Answer: I can say without a doubt that I am extremely proud of the staff. They have gone out of their way to connect with kids. We’ve had close communication with the school counselor, Mrs. Bauer, and myself. We’ve done home visits to help kids stay on track and earn their graduation credits.

I think that is critical to make sure we’re thinking about every student and their continuum of education and make sure we’re meeting their needs.

Carol D’Agostino helps a student get ready during graduation last June. The students waited in the gymnasium before entering the auditorium for the ceremony. This year’s commencement will be different.

Question: For you personally, as a person in the midst of this, what has been the hardest?

Answer: When you’re in a job like being a principal, you’re here to serve the community and the students. You want to make every event as special as you can and that has been taken away from us.

It is really hard not to be able to do things for kids. I think Kendall is a special place. I like to be with the students. I like to be with the teachers and it’s been really hard to be isolated from them.

But what I love to hear is kids telling me how much they miss coming to school.

I think that’s a process that we’re all working through. For our teachers they have had to learn how to teach all over again. My analogy is for our teachers it’s like their first year of teaching all over again. And for our students it’s like their first year of college. We’re all learning how to learn and how to teach in a different world, and they’re doing a great job.

Question: Do teachers come to the building very often?

Answer: Not very much. They will trickle in once in a while to pick up resources or to close up something in their classroom. We’ve really tried to keep them at home to make that safe. They have the opportunity to access the building but mostly they work from home.

Question: It must be weird to come to the school in March, April and May, when normally it’s bustling and to have it be so quiet with just a few people here.
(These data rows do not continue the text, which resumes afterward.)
(** * Photo to KML: the GPS resolver and the KML builder of [app.py]

    A shallow embedding of [allowed_file], [get_exif_data],
    [convert_to_degrees], [get_gps_coordinates], [create_kml] and
    [upload_file], together with the Python built-ins these functions call
    ([float], tuple unpacking, [==], truthiness, [str], [repr] and the
    [format] of floats).

    Python floats are IEEE 754 binary64 numbers; they are embedded as
    Rocq's primitive floats, whose arithmetic is the same binary64
    arithmetic with rounding to nearest, ties to even. *)

From Stdlib Require Import ZArith String Ascii List DecimalString.
From Stdlib Require Import Floats.PrimFloat Floats.SpecFloat Floats.FloatOps.
From stdpp Require Import gmap strings.

Set Warnings "-register-all".

Local Open Scope string_scope.
Local Open Scope Z_scope.

(** ** Exceptions and results *)

(** The exception classes the modelled code can raise.  [ExpatError] is
    what [minidom.parseString] raises on text that is not well-formed. *)
Inductive exn : Set :=
| KeyError
| ValueError
| TypeError
| UnboundLocalError
| OverflowError
| ExpatError.

(** The outcome of running a piece of Python: a value or a raised
    exception. *)
Inductive result (A : Type) : Type :=
| Return (a : A)
| Raise (e : exn).

Arguments Return {A} a.
Arguments Raise {A} e.

#[global] Instance result_ret : MRet result := @Return.

#[global] Instance result_bind : MBind result := fun A B k r =>
  match r with
  | Return a => k a
  | Raise e => Raise e
  end.

(** [try: body except (KeyError, ValueError, TypeError): handler] *)
Definition caught (e : exn) : bool :=
  match e with
  | KeyError | ValueError | TypeError => true
  | _ => false
  end.

Definition try_except {A : Type} (body : result A) (handler : result A) : result A :=
  match body with
  | Return a => Return a
  | Raise e => if caught e then handler else Raise e
  end.

(** ** Python values *)

(** The values a tag can hold in this model: [int], [float], [str] and
    [tuple].  A [string] stands for a Python [str] whose characters are
    the code points 0 to 255, one per [ascii].  A rational tag value,
    which [float()] converts to the nearest float, is represented by
    that float. *)
Inductive value : Type :=
| VInt (z : Z)
| VFloat (f : float)
| VStr (s : string)
| VTuple (l : list value).

Module Py.

(** *** Small string helpers *)

Definition nl : string := String "010"%char "".
Definition dq : string := String "034"%char "".
Definition bs : string := String "092"%char "".

Fixpoint repeat_string (s : string) (n : nat) : string :=
  match n with
  | O => ""
  | S n' => s ++ repeat_string s n'
  end.

Definition code (c : ascii) : Z := Z.of_N (N_of_ascii c).

(** Decimal numeral of an integer, as [str(int)] prints it. *)
Definition dec (z : Z) : string := NilZero.string_of_int (Z.to_int z).

Definition ndigits (z : Z) : Z := Z.of_nat (String.length (dec z)).

(** *** Printing floats *)

(** Nearest integer to [n / d] for [d > 0], ties to even. *)
Definition round_half_even (n d : Z) : Z :=
  let q := n / d in
  match 2 * (n mod d) ?= d with
  | Lt => q
  | Gt => q + 1
  | Eq => if Z.even q then q else q + 1
  end.

(** [|x| * 10^prec] rounded to an integer, for [|x| = m * 2^e]. *)
Definition fixed_scaled (prec : nat) (m : positive) (e : Z) : Z :=
  let p10 := 10 ^ Z.of_nat prec in
  if 0 <=? e then Z.pos m * 2 ^ e * p10
  else round_half_even (Z.pos m * p10) (2 ^ (- e)).

(** Writes the integer [n >= 0] with a decimal point before its last
    [prec] digits. *)
Definition place_point (prec : nat) (n : Z) : string :=
  let ds := dec n in
  let ds := repeat_string "0" (S prec - String.length ds) ++ ds in
  let k := (String.length ds - prec)%nat in
  match prec with
  | O => ds
  | _ => substring 0 k ds ++ "." ++ substring k prec ds
  end.

Definition sign_string (s : bool) : string := if s then "-" else "".

(** [format(x, '.<prec>f')]: fixed notation with [prec] digits after the
    point, the exact binary value rounded half to even. *)
Definition format_fixed (prec : nat) (x : float) : string :=
  match Prim2SF x with
  | S754_nan => "nan"
  | S754_infinity s => sign_string s ++ "inf"
  | S754_zero s => sign_string s ++ place_point prec 0
  | S754_finite s m e => sign_string s ++ place_point prec (fixed_scaled prec m e)
  end.

(** Floor of the decimal logarithm of [n / d], for [n, d > 0]. *)
Definition ilog10 (n d : Z) : Z :=
  if d <=? n then ndigits (n / d) - 1
  else - ndigits ((d + n - 1) / n - 1).

(** The rounding interval of the binary64 number [m * 2^e], in units of
    [2^(e-2)]: every real strictly between the two bounds rounds to it,
    and the bounds themselves do when [m] is even.  The lower half is
    narrower just above a power of two. *)
Definition interval_low (m : positive) (e : Z) : Z :=
  if (Z.pos m =? 2 ^ 52) && (-1074 <? e) then 4 * Z.pos m - 1 else 4 * Z.pos m - 2.

Definition interval_high (m : positive) : Z := 4 * Z.pos m + 2.

(** A decimal with [n] significant digits that reads back as
    [m * 2^e], if there is one; when both neighbours do, the nearer
    one, and the even one when they are equally near.  The result
    [(c, k)] stands for [c * 10^k]. *)
Definition candidate (m : positive) (e : Z) (lg : Z) (n : Z) : option (Z * Z) :=
  let a := n - 1 - lg in
  let P := 2 ^ Z.max (e - 2) 0 * 10 ^ Z.max a 0 in
  let Q := 2 ^ Z.max (2 - e) 0 * 10 ^ Z.max (- a) 0 in
  let X := 4 * Z.pos m * P in
  let lo := X / Q in
  let hi := lo + 1 in
  let inside c :=
    if Z.even (Z.pos m)
    then (interval_low m e * P <=? c * Q) && (c * Q <=? interval_high m * P)
    else (interval_low m e * P <? c * Q) && (c * Q <? interval_high m * P) in
  let nearer :=
    match X - lo * Q ?= hi * Q - X with
    | Lt => lo
    | Gt => hi
    | Eq => if Z.even lo then lo else hi
    end in
  match inside lo, inside hi with
  | true, true => Some (nearer, - a)
  | true, false => Some (lo, - a)
  | false, true => Some (hi, - a)
  | false, false => None
  end.

Fixpoint shortest_from (m : positive) (e : Z) (lg : Z) (n : Z) (fuel : nat) : Z * Z :=
  match fuel with
  | O => (Z.pos m * 2 ^ e, 0)
  | S fuel' =>
      match candidate m e lg n with
      | Some ck => ck
      | None => shortest_from m e lg (n + 1) fuel'
      end
  end.

Fixpoint strip_zeros (c k : Z) (fuel : nat) : Z * Z :=
  match fuel with
  | O => (c, k)
  | S fuel' => if (c mod 10 =? 0) && (0 <? c) then strip_zeros (c / 10) (k + 1) fuel' else (c, k)
  end.

(** The shortest decimal [c * 10^k] that reads back as [m * 2^e]
    (17 significant digits always suffice for binary64). *)
Definition shortest_decimal (m : positive) (e : Z) : Z * Z :=
  let lg := if 0 <=? e then ilog10 (Z.pos m * 2 ^ e) 1 else ilog10 (Z.pos m) (2 ^ (- e)) in
  let '(c, k) := shortest_from m e lg 1 17 in
  strip_zeros c k 17.

(** [repr(x)] for a float, which is also [str(x)] and what an f-string
    field without a format specification prints: the shortest decimal
    that reads back as [x], in exponent notation when the decimal point
    would fall more than 16 digits right or more than 3 zeros left of
    the digits. *)
Definition float_repr (x : float) : string :=
  match Prim2SF x with
  | S754_nan => "nan"
  | S754_infinity s => sign_string s ++ "inf"
  | S754_zero s => sign_string s ++ "0.0"
  | S754_finite s m e =>
      let '(c, k) := shortest_decimal m e in
      let ds := dec c in
      let n := Z.of_nat (String.length ds) in
      let decpt := n + k in
      sign_string s ++
      (if (decpt <=? -4) || (16 <? decpt) then
         let ex := decpt - 1 in
         substring 0 1 ds ++
         (if 1 <? n then "." ++ substring 1 (String.length ds - 1) ds else "") ++
         "e" ++ (if ex <? 0 then "-" else "+") ++
         (if Z.abs ex <? 10 then "0" else "") ++ dec (Z.abs ex)
       else if decpt <=? 0 then
         "0." ++ repeat_string "0" (Z.to_nat (- decpt)) ++ ds
       else if n <=? decpt then
         ds ++ repeat_string "0" (Z.to_nat (decpt - n)) ++ ".0"
       else
         substring 0 (Z.to_nat decpt) ds ++ "." ++
         substring (Z.to_nat decpt) (Z.to_nat (n - decpt)) ds)
  end.

(** *** [float()] *)

(** The binary64 number nearest to the integer [z], ties to even. *)
Definition float_of_Z (z : Z) : float := SF2Prim (binary_normalize 53 1024 z 0 false).

(** [float(z)] for an [int]: an integer that rounds beyond the largest
    finite float raises [OverflowError]. *)
Definition float_of_int (z : Z) : result float :=
  let f := float_of_Z z in
  if is_infinity f then Raise OverflowError else Return f.

Definition is_digit (c : ascii) : bool := (48 <=? code c) && (code c <=? 57).

(** White space that [float()] strips from both ends of a [str]: the
    ASCII blanks and, of the code points above 127, NEL and the
    no-break space. *)
Definition is_space (c : ascii) : bool :=
  let n := code c in
  ((9 <=? n) && (n <=? 13)) || (n =? 32) || (n =? 133) || (n =? 160).

Definition lower (c : ascii) : ascii :=
  let n := code c in
  if (65 <=? n) && (n <=? 90) then ascii_of_N (Z.to_N (n + 32)) else c.

Fixpoint drop_spaces (l : list ascii) : list ascii :=
  match l with
  | c :: r => if is_space c then drop_spaces r else l
  | [] => []
  end.

Definition strip (l : list ascii) : list ascii :=
  rev (drop_spaces (rev (drop_spaces l))).

(** An underscore is allowed only between two digits. *)
Fixpoint underscores_ok (prev : option ascii) (l : list ascii) : bool :=
  match l with
  | [] => true
  | c :: r =>
      if Ascii.eqb c "_" then
        match prev, r with
        | Some p, n :: _ => is_digit p && is_digit n && underscores_ok (Some c) r
        | _, _ => false
        end
      else underscores_ok (Some c) r
  end.

Definition drop_underscores (l : list ascii) : list ascii :=
  filter (fun c => negb (Ascii.eqb c "_")) l.

Fixpoint take_digits (l : list ascii) : list ascii * list ascii :=
  match l with
  | c :: r =>
      if is_digit c then let '(d, r') := take_digits r in (c :: d, r') else ([], l)
  | [] => ([], [])
  end.

Definition digits_value (d : list ascii) : Z :=
  fold_left (fun acc c => 10 * acc + (code c - 48)) d 0.

Definition take_sign (l : list ascii) : bool * list ascii :=
  match l with
  | c :: r =>
      if Ascii.eqb c "-" then (true, r)
      else if Ascii.eqb c "+" then (false, r)
      else (false, l)
  | [] => (false, [])
  end.

(** A decimal literal [digits [. digits] [e [sign] digits]] with at least
    one digit before the exponent; the result [(M, k)] stands for
    [M * 10^k]. *)
Definition parse_decimal (l : list ascii) : option (Z * Z) :=
  let '(ip, r1) := take_digits l in
  let '(fp, r2) :=
    match r1 with
    | c :: r => if Ascii.eqb c "." then take_digits r else ([], r1)
    | [] => ([], r1)
    end in
  let M := digits_value (ip ++ fp)%list in
  let k := - Z.of_nat (length fp) in
  match (ip ++ fp)%list with
  | [] => None
  | _ :: _ =>
      match r2 with
      | [] => Some (M, k)
      | c :: r3 =>
          if Ascii.eqb (lower c) "e" then
            let '(neg, r4) := take_sign r3 in
            let '(ed, r5) := take_digits r4 in
            match ed, r5 with
            | _ :: _, [] =>
                Some (M, k + (if neg then - digits_value ed else digits_value ed))
            | _, _ => None
            end
          else None
      end
  end.

(** The binary64 number nearest to [M * 10^k] for [M >= 0], with sign
    [s].  Beyond [10^310] the result is an infinity and below [10^-330]
    a zero, whatever the digits. *)
Definition float_of_decimal (s : bool) (M k : Z) : float :=
  if M =? 0 then SF2Prim (S754_zero s)
  else if 310 <? ndigits M + k then SF2Prim (S754_infinity s)
  else if ndigits M + k <? -330 then SF2Prim (S754_zero s)
  else if 0 <=? k then
    SF2Prim (binary_normalize 53 1024 (if s then - (M * 10 ^ k) else M * 10 ^ k) 0 false)
  else
    SF2Prim (SFdiv 53 1024 (S754_finite s (Z.to_pos M) 0)
                           (S754_finite false (Z.to_pos (10 ^ (- k))) 0)).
Answer: Many days I’m here by myself in the office. The secretaries don’t come in every day.

But we still have graduation. We have a program to create. We have an awards ceremony we are preparing. We have a Top 10 recognition that we’re doing June 1. We have Honor Society induction that we’re doing Thursday via Zoom. Junior National Honor Society induction was last week so we’re really committed to making memorable experiences for our students the best that we can.

Question: The Top 10 recognition, how would you do that?

Answer: Our plan is to do it in the east parking lot. We will follow the same format that we have always done. We will read a little bio about each student. They will stay in their cars. When their name is called, Mrs. (Julie) Christensen, the district superintendent, and Mrs. (Lisa) Levett, the Board of Education president, will hand them their plaque and medallion and then they’ll go back to their car.

My plan is to have some desserts that we can take to the cars. Just to have a little celebration.